Benchmarks¶
All benchmarks on Apple Silicon. Reproducible via just bench-fm-all and just bench-* (see Running the benchmarks yourself).
Methodology¶
Hardware & software¶
- CPU: Apple M2 Pro
- RAM: 16 GB
- OS: macOS 15.5 (arm64)
- Rust: 1.92.0
- Python: 3.12.8
- Node.js: 25.8.0
Package versions (canonical run, 2026-04-06)¶
| Package | Version |
|---|---|
| fast-suffix-array | 0.1.0 |
| pyahocorasick | 2.3.0 |
| ahocorasick-rs | 1.0.3 |
| pylcs | 0.1.1 |
| pydivsufsort | 0.0.20 |
| fm-index | 2.3.4 |
Competitor library versions are recorded automatically by each benchmark script. See benchmark-results/*.json for exact versions from each run.
Measurement protocol¶
- Python: 3 warmup iterations (discarded), 3–20 measurement iterations (varies by input size), median selected.
- JavaScript: 3 warmup iterations (discarded), 3-5 measurement iterations, median selected.
- All timings are query-only unless noted — the index is pre-built before timing starts.

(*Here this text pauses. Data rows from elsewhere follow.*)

(** * hw_python_oop: the fitness-tracker module [homework.py]

    A shallow embedding of [homework.py]: the [Training] class hierarchy
    ([Running], [SportsWalking], [Swimming]) with its distance, mean-speed and
    calorie formulas, and the factory [read_package] with its validation.

    Python values are dynamically typed, so the fields of an instance are
    [pyval]s ([int], [float], [bool], [str]) and the arithmetic operators are
    the interpreter's: an [int] meeting a [float] is converted to a float
    (OverflowError when it does not fit), true division by zero raises
    ZeroDivisionError, a [str] operand raises TypeError.

    The float type is an interface ([PyFloat]) with two instances:
    - [binary64], the IEEE 754 doubles CPython computes with (Rocq's primitive
      floats), used wherever a claim is about what the program returns;
    - [exact], the rationals, in which the formulas can be read as the
      real-number identities they abbreviate. *)

From Stdlib Require Import ZArith QArith Qcanon Qabs Qpower Lqa Floats.
From Stdlib Require Import List String Ascii Bool Lia DecimalString DecimalN.
Import ListNotations.

Set Implicit Arguments.
Local Open Scope Z_scope.
Local Open Scope string_scope.

(** ** Exceptions *)

(** The exceptions the module raises or lets through.  Those raised by the
    program text carry their message; the interpreter's own are kept by class. *)
Inductive exn : Type :=
| ValueError (msg : string)
| NotImplementedError (msg : string)
| KeyError (key : string)
| TypeError
| ZeroDivisionError
| OverflowError.

(** The exception classes, for [except] clauses. *)
Inductive exn_class : Type :=
| E_Exception
| E_ArithmeticError | E_ZeroDivisionError | E_OverflowError
| E_LookupError | E_KeyError
| E_RuntimeError | E_NotImplementedError
| E_TypeError
| E_ValueError.

Definition exn_class_eqb (a b : exn_class) : bool :=
  match a, b with
  | E_Exception, E_Exception
  | E_ArithmeticError, E_ArithmeticError
  | E_ZeroDivisionError, E_ZeroDivisionError
  | E_OverflowError, E_OverflowError
  | E_LookupError, E_LookupError
  | E_KeyError, E_KeyError
  | E_RuntimeError, E_RuntimeError
  | E_NotImplementedError, E_NotImplementedError
  | E_TypeError, E_TypeError
  | E_ValueError, E_ValueError => true
  | _, _ => false
  end.

Definition type_of_exn (e : exn) : exn_class :=
  match e with
  | ValueError _ => E_ValueError
  | NotImplementedError _ => E_NotImplementedError
  | KeyError _ => E_KeyError
  | TypeError => E_TypeError
  | ZeroDivisionError => E_ZeroDivisionError
  | OverflowError => E_OverflowError
  end.

(** The method resolution order of each built-in exception class (up to
    [Exception]). *)
Definition exn_mro (c : exn_class) : list exn_class :=
  match c with
  | E_Exception => [E_Exception]
  | E_ArithmeticError => [E_ArithmeticError; E_Exception]
  | E_ZeroDivisionError => [E_ZeroDivisionError; E_ArithmeticError; E_Exception]
  | E_OverflowError => [E_OverflowError; E_ArithmeticError; E_Exception]
  | E_LookupError => [E_LookupError; E_Exception]
  | E_KeyError => [E_KeyError; E_LookupError; E_Exception]
  | E_RuntimeError => [E_RuntimeError; E_Exception]
  | E_NotImplementedError => [E_NotImplementedError; E_RuntimeError; E_Exception]
  | E_TypeError => [E_TypeError; E_Exception]
  | E_ValueError => [E_ValueError; E_Exception]
  end.

(** [isinstance(e, c)]. *)
Definition exn_isinstance (e : exn) (c : exn_class) : bool :=
  existsb (exn_class_eqb c) (exn_mro (type_of_exn e)).

(** [except (c1, ..., cn)]: does the clause catch [e]? *)
Definition except_catches (clause : list exn_class) (e : exn) : bool :=
  existsb (exn_isinstance e) clause.

(** ** Results: a value or a raised exception *)

Inductive res (A : Type) : Type :=
| Ok (a : A)
| Raise (e : exn).
Arguments Raise {A} e.

Definition bind {A B : Type} (m : res A) (k : A -> res B) : res B :=
  match m with
  | Ok a => k a
  | Raise e => Raise e
  end.

Notation "x <- m ;; k" := (bind m (fun x => k))
  (at level 61, m at next level, right associativity).

(** [try: body  except clause: handler]. *)
Definition try_except {A : Type} (body : res A) (clause : list exn_class)
    (handler : exn -> res A) : res A :=
  match body with
  | Ok a => Ok a
  | Raise e => if except_catches clause e then handler e else Raise e
  end.

Definition raises {A : Type} (m : res A) : Prop := exists e, m = Raise e.

(** ** The float interface *)

Class PyFloat (F : Type) : Type := {
  (** [x + y], [x * y] and [x / y] on floats; [f_div] is only called with a
      divisor that is not zero. *)
  f_add : F -> F -> F;
  f_mul : F -> F -> F;
  f_div : F -> F -> F;
  (** [x == 0.0] *)
  f_is_zero : F -> bool;
  (** A decimal literal of the source text. *)
  f_lit : Q -> F;
  (** [float(n)] for an [int] [n]; [None] is OverflowError. *)
  f_int : Z -> option F;
  (** [n / d] for two [int]s, [d] not zero; [None] is OverflowError. *)
  f_ratio : Z -> Z -> option F;
  (** [x ** 2.0]; [None] is OverflowError. *)
  f_pow2 : F -> option F
}.

(** *** IEEE 754 binary64 *)

Definition Z2SF (z : Z) : spec_float :=
  match z with
  | Z0 => S754_zero false
  | Zpos p => S754_finite false p 0
  | Zneg p => S754_finite true p 0
  end.

(** The double nearest to [n / d] (ties to even); infinity when out of range. *)
Definition b64_ratio (n d : Z) : float :=
  SF2Prim (SFdiv prec emax (Z2SF n) (Z2SF d)).

Definition b64_finite (x : float) : option float :=
  if PrimFloat.is_infinity x then None else Some x.

(** CPython's [float_pow] calls C's [pow] and turns a result that overflowed
    from a finite operand into OverflowError.  At the exponent 2.0 we take
    [pow] to be the correctly rounded square. *)
Definition b64_pow2 (x : float) : option float :=
  let r := PrimFloat.mul x x in
  if PrimFloat.is_infinity r && negb (PrimFloat.is_infinity x) then None
  else Some r.

#[export] Instance binary64 : PyFloat float := {
  f_add := PrimFloat.add;
  f_mul := PrimFloat.mul;
  f_div := PrimFloat.div;
  f_is_zero := fun x => PrimFloat.eqb x PrimFloat.zero;
  f_lit := fun q => b64_ratio (Qnum q) (Zpos (Qden q));
  f_int := fun n => b64_finite (b64_ratio n 1);
  f_ratio := fun n d => b64_finite (b64_ratio n d);
  f_pow2 := b64_pow2
}.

- GC is not explicitly controlled in Python or Node.js. Median selection mitigates GC spikes.
Data generation¶
- English text: 52-word vocabulary, uniform random selection, seeded PRNG (
seed=42). This is simpler than natural language — no Zipfian distribution, no punctuation variety, no paragraph structure. Pattern extraction: random 2–3 word phrases from the generated text (seed=99). - DNA: Uniform ACGT (
seed=42). Real genomes have GC-content bias, repeat regions, and tandem repeats. Uniform random is a conservative test case — real genomes may produce more motif hits. - Cross-language note: Python uses
random.Random(Mersenne Twister); JavaScript uses a custom LCG. Same seed does not produce identical text across languages.
Known caveats¶
Break-even extrapolation
The break-even total-time sweep (Table 3) is extrapolated from per-query medians multiplied by N, not measured end-to-end. Actual performance may differ due to cache effects and GC pressure at scale.
Pandas comparison
The pandas benchmarks compare different data models: FM-index operates on concatenated text and returns a single total, while pandas returns per-row results (a Series) and uses regex by default. Speedups reflect both the algorithmic advantage and the overhead of pandas' per-row Python object model.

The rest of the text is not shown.